Apartheid policy was a set of principles of racial separation between whites, blacks, Indians and coloreds in pre-1994 South Africa and the attributing of privileges there to the white minority. Its principal characteristic in South Africa does not apply to Israel, which does not discriminate between black and white citizens and, indeed, has even adopted policies of encouraging immigration and reverse discrimination regarding black Jews from Cochin and Ethiopia.
If the pre-1994 regime in South Africa is the "ideal" model of apartheid, then Israel does not implement such policies of discrimination based on race and color. This is undoubtedly true within Israel's sovereign, pre-1967 borders, and is evidently true as well in the territories occupied in 1967 that are still under the rule and administration of Israeli military government.

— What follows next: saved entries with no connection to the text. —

(** C4 (unknown fields), as the code has it.  Keys of the top-level object
    that [from_dict] does not know are ignored: the result depends only on
    the nine keys it looks up, so adding an unknown key changes nothing.
    Inside [axis], an entry of [levels], [generator] or [world] an unknown
    key is passed to the dataclass constructor as a keyword argument, and
    parsing raises [TypeError]. *)
Theorem manifest_unknown_fields (now : string) (d : dict json) :
  (forall d', (forall k, In k manifest_fields -> dict_get k d = dict_get k d') ->
              from_dict now (JDict d) = from_dict now (JDict d')) /\
  (forall k v, ~ In k manifest_fields ->
               from_dict now (JDict (dict_set d k v)) = from_dict now (JDict d)) /\
  (forall kw k,
     In k (keys kw) ->
     (dict_get "axis" d = Some (JDict kw) /\ ~ In k ["up"; "forward"; "handedness"])
     \/ (exists l, dict_get "levels" d = Some (JList l) /\ In (JDict kw) l
                   /\ ~ In k ["id"; "path"; "name"])
     \/ (dict_get "generator" d = Some (JDict kw)
         /\ ~ In k ["name"; "version"; "git_commit"])
     \/ (dict_get "world" d = Some (JDict kw) /\ ~ In k ["title"; "tags"; "privacy"]) ->
     from_dict now (JDict d) = Err TypeError).
Proof.
  assert (Hagree : forall d', (forall k, In k manifest_fields ->
                                         dict_get k d = dict_get k d') ->
                              from_dict now (JDict d) = from_dict now (JDict d')).
  { intros d' H. rewrite !from_dict_unfold. unfold nested_parts.
    rewrite <- !H by (unfold manifest_fields; cbn; tauto). reflexivity. }
  split; [exact Hagree|]. split.
  - intros k v Hk. symmetry. apply Hagree. intros k' Hk'.
    rewrite dict_get_set. destruct (String.eqb_spec k' k) as [->|]; [contradiction|].
    reflexivity.
  - intros kw k Hk H. apply from_dict_fails. unfold nested_parts.
    destruct H as [[E Hu]|[(l & E & Hl & Hu)|[[E Hu]|[E Hu]]]]; rewrite E.
    + left. unfold Axis_of. rewrite (kwargs_unknown _ _ kw k Hk Hu). cbn. eauto.
    + right; left. cbn [py_iter bind].
      destruct (map_result Level_of l) as [ys|e] eqn:Em; [|eauto].
      destruct (map_result_ok _ _ _ Em _ Hl) as [y Hy].
      unfold Level_of in Hy. rewrite (kwargs_unknown _ _ kw k Hk Hu) in Hy.
      discriminate.
    + right; right; left. rewrite (nonempty_dict_truthy kw k Hk).
      unfold Generator_of. rewrite (kwargs_unknown _ _ kw k Hk Hu). cbn. eauto.
    + right; right; right. rewrite (nonempty_dict_truthy kw k Hk).
      unfold World_of. rewrite (kwargs_unknown _ _ kw k Hk Hu). cbn. eauto.
Qed.

Lemma manifest_unknown_fields_witness :
  from_dict "2025-12-15T00:00:00Z"
            (JDict (dict_set [("units", JStr "feet")] "comment" (JStr "x")))
  = from_dict "2025-12-15T00:00:00Z" (JDict [("units", JStr "feet")])
  /\ from_dict "2025-12-15T00:00:00Z"
               (JDict [("world", JDict [("title", JStr "Home"); ("theme", JStr "dark")])])
     = Err TypeError.
Proof.
  split.
  - apply (proj1 (proj2 (manifest_unknown_fields "2025-12-15T00:00:00Z"
                           [("units", JStr "feet")]))).
    cbn. intuition discriminate.
  - apply (proj2 (proj2 (manifest_unknown_fields "2025-12-15T00:00:00Z"
             [("world", JDict [("title", JStr "Home"); ("theme", JStr "dark")])]))
             [("title", JStr "Home"); ("theme", JStr "dark")] "theme").
    + cbn. auto.
    + right; right; right. split; [reflexivity|]. cbn. intuition discriminate.
Defined.

(** C4 as stated fails: a well-formed manifest whose [axis] object carries
    one key the code does not know makes [from_dict] raise, while the
    same manifest without that key parses. *)
Lemma unknown_nested_field_raises :
  from_dict "2025-12-15T00:00:00Z"
            (JDict [("format", JStr "stella.world");
                    ("axis", JDict [("up", JStr "Y"); ("tilt", JInt 0)]);
                    ("levels", JList [JDict [("id", JStr "0");
                                             ("path", JStr "levels/0/level.json")]])])
  = Err TypeError
  /\ exists m,
       from_dict "2025-12-15T00:00:00Z"
                 (JDict [("format", JStr "stella.world");
                         ("axis", JDict [("up", JStr "Y")]);
                         ("levels", JList [JDict [("id", JStr "0");
                                                  ("path", JStr "levels/0/level.json")]])])
       = Ok m.
Proof.
  split; [reflexivity|]. eexists. reflexivity.
Qed.

End ManifestParsing.

(** ** Validating a packed archive *)

Section Validate.
Import PyStr ManifestPy PackagePy.
Local Open Scope string_scope.

Variable sha256_hex : list byte -> string.
Variable json_dumps : json -> string.
Variable json_loads : string -> string + json.
Variable py_str : json -> string.

Abbreviation pack_stella := (pack_stella sha256_hex json_dumps).
Abbreviation validate_stella := (validate_stella sha256_hex json_loads py_str).
Abbreviation verify_archive := (verify_archive sha256_hex).
Abbreviation descriptor_only := (descriptor_only sha256_hex).

Lemma pack_descriptor_only fs output_path manifest level_bytes include_checksums :
  snd (pack_stella fs output_path manifest
                   [("levels/0/level.json", level_bytes)] include_checksums)
  = Ok output_path ->
  let fs' := fst (pack_stella fs output_path manifest
                    [("levels/0/level.json", level_bytes)] include_checksums) in
  let zf := descriptor_only (manifest_bytes_of json_dumps manifest)
                            level_bytes include_checksums in
  fs' output_path = Some (Zip zf)
  /\ zip_open fs' output_path = Ok zf
  /\ path_exists fs' output_path = true.
Proof.
  intros Hret fs' zf.
  assert (Hnd : NoDup (keys [("levels/0/level.json", level_bytes)]))
    by (repeat constructor; intros []).
  destruct (pack_stella_open sha256_hex json_dumps fs output_path manifest
              [("levels/0/level.json", level_bytes)] include_checksums _
              Hnd eq_refl Hret) as (Hfs & Hopen & Hex & _).
  assert (Hw : entries_of
                 (build_all_files sha256_hex json_dumps manifest
                    [("levels/0/level.json", level_bytes)] include_checksums)
                 (order_paths
                    (build_all_files sha256_hex json_dumps manifest
                       [("levels/0/level.json", level_bytes)] include_checksums))
               = zf)
    by (subst zf; destruct include_checksums; reflexivity).
  rewrite Hw in Hfs, Hopen. auto.
Qed.

Lemma hex_digest_shape d :
  hex_digest d ->
  exists a d', d = String a d' /\ is_plain a = true /\ all_chars is_plain d' = true.
Proof.
  intros [Hlen Hhex]. destruct d as [|a d']; [discriminate|].
  exists a, d'. split; [reflexivity|].
  apply (all_chars_impl _ is_plain) in Hhex; [|apply hex_digit_plain].
  cbn [all_chars] in Hhex. apply andb_true_iff in Hhex. exact Hhex.
Qed.

Lemma plain_not_newline a : is_plain a = true -> negb (Ascii.eqb a "010") = true.
Proof.
  intros H. destruct (Ascii.eqb_spec a "010") as [->|]; [discriminate H | reflexivity].
Qed.

(** A freshly packed archive of that shape passes its own checksums. *)
Lemma verify_descriptor_only mb level_bytes :
  hex_digest (sha256_hex level_bytes) -> hex_digest (sha256_hex mb) ->
  verify_archive (descriptor_only mb level_bytes true) = Ok (true, []).
Proof.
  intros H1 H2.
  pose proof (hex_digest_shape _ H1) as (a1 & t1 & E1 & Ha1 & Ht1).
  pose proof (hex_digest_shape _ H2) as (a2 & t2 & E2 & Ha2 & Ht2).
  assert (Hp1 : all_chars is_plain (sha256_hex level_bytes) = true)
    by (rewrite E1; cbn [all_chars]; rewrite Ha1, Ht1; reflexivity).
  assert (Hp2 : all_chars is_plain (sha256_hex mb) = true)
    by (rewrite E2; cbn [all_chars]; rewrite Ha2, Ht2; reflexivity).
  set (d1 := sha256_hex level_bytes) in *. set (d2 := sha256_hex mb) in *.
  set (l1 := d1 ++ "  levels/0/level.json").
  set (l2 := d2 ++ "  manifest.json").
  set (text := l1 ++ String "010" l2).
  set (zf := descriptor_only mb level_bytes true).
  assert (Hzf : zf = [("manifest.json", mb); ("levels/0/level.json", level_bytes);
                      ("checksums.sha256", encode text)]) by reflexivity.
  assert (Hascii : all_chars is_ascii7 text = true).
  { subst text l1 l2. change (String "010" (d2 ++ "  manifest.json"))
      with (String "010" "" ++ (d2 ++ "  manifest.json")).
    rewrite !all_chars_app.
    rewrite (all_chars_impl _ _ d1 plain_ascii7 Hp1).
    rewrite (all_chars_impl _ _ d2 plain_ascii7 Hp2). reflexivity. }
  assert (Hstrip : strip text = text).
  { assert (Hshape : text = String a1 ((t1 ++ "  levels/0/level.json"
                                         ++ String "010" (d2 ++ "  manifest.jso"))
                                        ++ String "n" "")).
    { subst text l1 l2. rewrite E1. cbn [append]. f_equal.
      rewrite !append_assoc. cbn [append]. rewrite !append_assoc. reflexivity. }
    rewrite Hshape. apply strip_plain; [exact Ha1 | reflexivity]. }
  assert (Hl1 : all_chars (fun a => negb (Ascii.eqb a "010")) l1 = true).
  { subst l1. rewrite all_chars_app.
    rewrite (all_chars_impl _ _ d1 plain_not_newline Hp1). reflexivity. }
  assert (Hl2 : all_chars (fun a => negb (Ascii.eqb a "010")) l2 = true).
  { subst l2. rewrite all_chars_app.
    rewrite (all_chars_impl _ _ d2 plain_not_newline Hp2). reflexivity. }
  assert (Hlines : split_char "010" text = [l1; l2]).
  { subst text. rewrite split_char_app by exact Hl1.
    rewrite split_char_no_sep by exact Hl2. reflexivity. }
  assert (Hc1 : check_line sha256_hex zf l1 = Ok []).
  { subst l1. change (d1 ++ "  levels/0/level.json")
      with (d1 ++ "  " ++ "levels/0/level.json").
    rewrite check_line_entry by exact Hp1. rewrite Hzf.
    change (String.eqb "levels/0/level.json" "checksums.sha256") with false.
    cbn iota.
    change (list_mem "levels/0/level.json" (namelist _)) with true.
    cbn [negb].
    change (zip_read "levels/0/level.json" _) with (@Ok (list byte) level_bytes).
    cbn [bind]. fold d1. rewrite String.eqb_refl. reflexivity. }
  assert (Hc2 : check_line sha256_hex zf l2 = Ok []).
  { subst l2. change (d2 ++ "  manifest.json") with (d2 ++ "  " ++ "manifest.json").
    rewrite check_line_entry by exact Hp2. rewrite Hzf.
    change (String.eqb "manifest.json" "checksums.sha256") with false.
    cbn iota.
    change (list_mem "manifest.json" (namelist _)) with true.
    cbn [negb].
    change (zip_read "manifest.json" _) with (@Ok (list byte) mb).
    cbn [bind]. fold d2. rewrite String.eqb_refl. reflexivity. }
  unfold PackagePy.verify_archive.
  change (list_mem "checksums.sha256" (namelist zf)) with true. cbn [negb].
  change (zip_read "checksums.sha256" zf) with (@Ok (list byte) (encode text)).
  cbn [bind]. rewrite decode_encode by apply utf8_valid_ascii, Hascii.
  cbn [bind]. rewrite Hstrip, Hlines. cbn [for_each].
  rewrite Hc1. cbn [bind app]. rewrite Hc2. reflexivity.
Qed.

(** The default manifest, as a dict, lists one level whose id is ["0"]. *)
Lemma default_manifest_levels now title tags thumbnail :
  exists d,
    to_dict (make_manifest now title None tags thumbnail) = JDict d /\
    dict_mem "levels" d = true /\
    dict_get "levels" d
    = Some (JList [JDict [("id", JStr "0"); ("path", JStr "levels/0/level.json");
                          ("name", JStr "Floor 0")]]).
Proof.
  unfold to_dict, make_manifest.
  cbn [generator world assets levels format version created_utc units axis].
  destruct thumbnail as [t|]; [destruct (String.eqb t "")|];
    cbn [negb truthy]; eexists; (split; [reflexivity|]); split; reflexivity.
Qed.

There is no Israeli parallel to the South African apartheid laws: no law forbidding inter-racial marriage or sexual relations between whites and other races, no law delineating separate residence areas and none designating separate public facilities for different races. One cannot, on the other hand, ignore the discriminatory nature of Israel's "Law of Return" that permits free immigration to any Jew from anywhere but not to Arabs or any other nationalities. Then too, we must note the discrimination practiced in Israel on the basis of religion: all provisions for personal status in Israel continue to be based on outmoded Ottoman-era legislation that prevents marriage to anyone of a different religion.
This is ostensibly the legal situation in Israeli sovereign territory. But even here, matters are not so simple when it comes to East Jerusalem and the Golan Heights, which were annexed by Israel after the 1967 war. Palestinian residents of East Jerusalem and Druze who live on the Golan Heights do not enjoy rights equal to those of Jews who have settled in these territories over the years. The most prominent illustration of this discrimination is the prevention of return to Jerusalem by Palestinians born there who have spent an extended period of time abroad.
Most recently, the current Knesset that was elected in 2009 has adopted a dangerous pattern of legislation that is motivated by clear Jewish nationalist considerations. Its purpose is to maintain a large Jewish majority in Israel and prevent Arab citizens of Israel from expressing their Palestinian nationalist sentiments. Prominent examples are the "Nekba law" that withdraws government funding from Israeli Arab institutions that commemorate the events of 1948 from a Palestinian standpoint, the "admissions committee" law that enables small communities to refuse admission to Arab and other non-Jewish families, a law requiring a loyalty oath to Israel as a Jewish and Zionist state, and a citizenship law that prevents an Israeli Arab from living in Israel with an Arab spouse whose origins are in "enemy territory".
Another recently-proposed law that is pending in the Knesset seeks to cancel the status of Arabic as an official Israeli language.
Israel justifiably argues the need to distinguish between the situation prevailing on its sovereign territory, where all citizens are legally equal, and the law pertaining to the territories occupied in June 1967. The latter are subject to a military commander who has assumed the sovereign status of the pre-war ruler: the governments of Jordan in the West Bank and Syria on the Golan. In these territories, a flexible security policy legally prevails, one that changes from time to time in accordance with security requirements.
Yet the reality is different: it is the government of Israel and the Knesset that determine, de facto and even de jure, the status of the territories. Massive Israeli settlement in these lands is disputed by the international community, while the Israel High Court of Justice has confirmed its legality. There is discrimination between Israeli settlers and Arab residents of the territories, which Israel rationalizes on the basis of security needs. It is hard to justify bias regarding transportation, electricity, water and other infrastructures in favor of Israeli settlers. The most severe denial of rights is the Israeli policy whereby all state and public lands are reserved exclusively for the needs of Israeli settlements.
To sum up: there is no Israeli apartheid, certainly not within the sovereign confines of the state of Israel. Sadly, there are many instances of discrimination.